Those were the last words they exchanged before Yesui disappeared back into the shadows with a final smile, dropping down into the open grate to meet her waiting companion.

**Notes for the Chapter:**

> wooo!! lotsa dialogue this chapter lmfao sorry about that


	3. Er ek helvegin fer

**Summary for the Chapter:**

> Two people walk through a sewer and some magic happens.

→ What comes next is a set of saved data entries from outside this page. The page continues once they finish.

(* ===== verification/MemoryService.v ===== *)
(** * Ownership of device memory: definitions

    [lib/dxrt_service/memory_service.cpp], class [MemoryService]: one object
    per device, which records the process, and the task of the process, every
    block of the device belongs to.  Two tables are kept, blocks allocated for
    a process ([_legacyAllocInfo]) and blocks allocated for a task of a process
    ([_taskAllocInfo]).  The allocator underneath is the interface
    [AllocOps].  Addresses are 64-bit unsigned; a failed allocation
    returns [static_cast<uint64_t>(-1)]. *)

From Stdlib Require Import ZArith Lia Floats.SpecFloat.
From S2P Require Import Prelude Memory AllocatorClass.

Module MemoryService.

(** [std::map<int, std::set<uint64_t>>]: the blocks of each task. *)
Abbreviation task_map := (gmap Z (gset Z)).

(** [static_cast<uint64_t>(-1)] *)
Definition NO_ADDRESS : Z := u64 (-1).

Section Service.
Context {A : Type} `{!AllocOps A}.

Record service := mkService {
  mem : A;
  legacy : gmap Z (gset Z);
  tasks : gmap Z task_map;
  deviceId : Z
}.

Definition set_mem (s : service) (m : A) : service :=
  mkService m (legacy s) (tasks s) (deviceId s).

(** The constructor [MemoryService(start, size)] and the device id set after it. *)
Definition new_service (start size id : Z) : service :=
  mkService (da_new start size) ∅ ∅ id.

(** [_legacyAllocInfo[pid].insert(addr)] *)
Definition track_legacy (pid a : Z) (s : service) : service :=
  mkService (mem s) (<[pid := {[a]} ∪ default ∅ (legacy s !! pid)]> (legacy s))
    (tasks s) (deviceId s).

(** [_taskAllocInfo[pid][taskId].insert(addr)] *)
Definition track_task (pid t a : Z) (s : service) : service :=
  let tm := default ∅ (tasks s !! pid) in
  mkService (mem s) (legacy s)
    (<[pid := <[t := {[a]} ∪ default ∅ (tm !! t)]> tm]> (tasks s)) (deviceId s).

(** The pre-check shared by the four allocation entry points. *)
Definition too_fragmented (size : Z) (s : service) : bool :=
  (Memory.LARGE_ALLOCATION_THRESHOLD <? size) && negb (da_can_allocate size (mem s)).

(** The four entry points differ in the allocator call and in the table. *)
Definition allocate_with (alloc : Z -> A -> option (Z * A)) (track : Z -> service -> service)
    (size : Z) (s : service) : option (Z * service) :=
  if too_fragmented size s then mret (NO_ADDRESS, s)
  else
    '(r, m') ← alloc size (mem s);
    let addr := u64 r in
    mret (addr, if addr =? NO_ADDRESS then set_mem s m' else track addr (set_mem s m')).

Definition Allocate (size pid : Z) : service -> option (Z * service) :=
  allocate_with da_allocate (track_legacy pid) size.

Definition BackwardAllocate (size pid : Z) : service -> option (Z * service) :=
  allocate_with da_backward_allocate (track_legacy pid) size.

Definition AllocateForTask (size pid taskId : Z) : service -> option (Z * service) :=
  allocate_with da_allocate (track_task pid taskId) size.

Definition BackwardAllocateForTask (size pid taskId : Z) : service -> option (Z * service) :=
  allocate_with da_backward_allocate (track_task pid taskId) size.

(** [pidIt->second.erase(taskIt)] and the erasure of a process left without
    tasks. *)
Definition erase_task (pid t : Z) (tm : task_map) (ts : gmap Z task_map) : gmap Z task_map :=
  let tm' := delete t tm in
  if decide (tm' = ∅) then delete pid ts else <[pid := tm']> ts.

(** The first task, in the order of the map, that holds [addr]. *)
Definition task_of (addr : Z) (tm : task_map) : option (Z * gset Z) :=
  t ← list_find (fun t => addr ∈ default ∅ (tm !! t)) (keys tm);
  mret (t.2, default ∅ (tm !! t.2)).

Definition DeallocateAddress (addr pid : Z) (s : service) : option (bool * service) :=
  if decide (addr ∈ default ∅ (legacy s !! pid)) then
    m' ← da_deallocate addr (mem s);
    mret (true,
      mkService m' (<[pid := default ∅ (legacy s !! pid) ∖ {[addr]}]> (legacy s))
        (tasks s) (deviceId s))
  else
    match tasks s !! pid with
    | None => mret (false, s)
    | Some tm =>
        match task_of addr tm with
        | None => mret (false, s)
        | Some (t, set) =>
            m' ← da_deallocate addr (mem s);
            let set' := set ∖ {[addr]} in
            mret (true,
              mkService m' (legacy s)
                (if decide (set' = ∅) then erase_task pid t tm (tasks s)
                 else <[pid := <[t := set']> tm]> (tasks s)) (deviceId s))
        end
    end.

Definition Deallocate (addr pid : Z) : service -> option (bool * service) :=
  DeallocateAddress addr pid.

(** Every address of a process's tasks, in the order of the two loops. *)
Definition task_addrs (tm : task_map) : list Z :=
  mbind (fun t => asc (default ∅ (tm !! t))) (keys tm).

(** The task-based half of a process cleanup; also [DeallocateAllTasks]. *)
Definition DeallocateAllTasks (pid : Z) (s : service) : option service :=
  match tasks s !! pid with
  | None => mret s
  | Some tm =>
      m' ← da_deallocate_all (task_addrs tm) (mem s);
      mret (mkService m' (legacy s) (delete pid (tasks s)) (deviceId s))
  end.

(** The pid-based half of a process cleanup. *)
Definition deallocate_legacy (pid : Z) (s : service) : option service :=
  match legacy s !! pid with
  | None => mret s
  | Some set =>
      m' ← da_deallocate_all (asc set) (mem s);
      mret (mkService m' (delete pid (legacy s)) (tasks s) (deviceId s))
  end.

Definition DeallocateAll (pid : Z) (s : service) : option service :=
  s1 ← DeallocateAllTasks pid s;
  deallocate_legacy pid s1.

Definition DeallocateAllForProcess (pid : Z) (s : service) : option (bool * service) :=
  s1 ← DeallocateAllTasks pid s;
  s2 ← deallocate_legacy pid s1;
  mret (bool_decide (is_Some (tasks s !! pid)) || bool_decide (is_Some (legacy s !! pid)), s2).

Definition DeallocateTask (pid taskId : Z) (s : service) : option (bool * service) :=
  match tasks s !! pid with
  | None => mret (false, s)
  | Some tm =>
      match tm !! taskId with
      | None => mret (false, s)
      | Some set =>
          if decide (set = ∅) then
            mret (true, mkService (mem s) (legacy s) (erase_task pid taskId tm (tasks s))
                          (deviceId s))
          else
            let addrs := List.filter (fun a => negb (a =? NO_ADDRESS)) (asc set) in
            m' ← da_deallocate_all addrs (mem s);
            mret (true, mkService m' (legacy s) (erase_task pid taskId tm (tasks s)) (deviceId s))
      end
  end.

(** The result, and whether a missing task or process was logged as an error. *)
Definition IsTaskValid (pid taskId : Z) (s : service) : bool * bool :=
  match tasks s !! pid with
  | None => (false, true)
  | Some tm => (true, bool_decide (tm !! taskId = None))
  end.

Definition OptimizeMemory (s : service) : option service :=
  if SFltb Memory.LOW_FRAGMENTATION_THRESHOLD (da_fragmentation (mem s)) then
    m' ← da_compact (mem s);
    mret (set_mem s m')
  else mret s.

Definition free_size (s : service) : Z := da_free_size (mem s).
Definition used_size (s : service) : Z := da_used_size (mem s).

(** [_instances], one service per device. *)
Abbreviation instances := (list service).

(** What [ServiceDevice::CheckServiceDevices] reports of a device. *)
Record device_desc := mkDevice { dev_id : Z; mem_addr : Z; mem_size : Z }.

(** [getInstance]: the list is filled on the first call; [None] is the
    assertion on the memory size, an inner [None] is [nullptr]. *)
Definition getInstance (devices : list device_desc) (id : Z) (l : instances)
    : option (option service * instances) :=
  l' ← (match l with
        | [] =>
            mapM (fun d => guard (1024 * 1024 <= mem_size d);;
                           mret (new_service (mem_addr d) (mem_size d) (dev_id d))) devices
        | _ => Some l
        end);
  mret (if (u64 (Z.of_nat (length l')) <=? u64 id) || (id <? 0) then None
        else l' !! Z.to_nat id, l').

Definition DeallocateAllDevice (pid : Z) (l : instances) : option instances :=
  mapM (DeallocateAll pid) l.

End Service.
Arguments service : clear implicits.

End MemoryService.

The tunnels under the city were dark, dank, and cramped beyond cramped – but Yesui was confident that her companion had a plan. At least, she _hoped_ he had a plan. Otherwise this would be awfully awkward.

Thankfully this part of the sewers seemed to not have been used for a while.

She reached out, floundering a bit for something to hold onto before she found his hand, causing him to jump and yank it away, much to her chagrin – she pouted. Something she was sure he could see, given the fact that he hadn’t lit a lantern once this whole mad dash but seemed to navigate well enough in the dark. An awkward cough. He took her wrist and wrapped her fingers around his clothed forearm. Solid muscles. Something to cling to.

“Thanks,” she said, speaking in a whisper for no particular reason.

“Don’t mention it,” he replied, tacking on a humiliated-sounding ‘please’ at the end for good measure. The smile that tugged at the corner of her lips wasn’t entirely wholesome, but she liked to tease.

The tunnels were blessedly cool. She kept her cloak bundled up in her free hand, guided by a steady hand – arm? – in the dark. A few times she had the irrational fear that she’d lost him, but one squeeze to his sleeve set those fears to ease, even if she could feel him glare at her, even without the use of her eyes.

“Could you – talk to me? While we walk?”

“Why?”

Yesui squirmed, heat rushing to her cheeks.

“I don’t like the dark.” A sigh. Silence. She wondered if she’d offended him somehow, before he spoke again.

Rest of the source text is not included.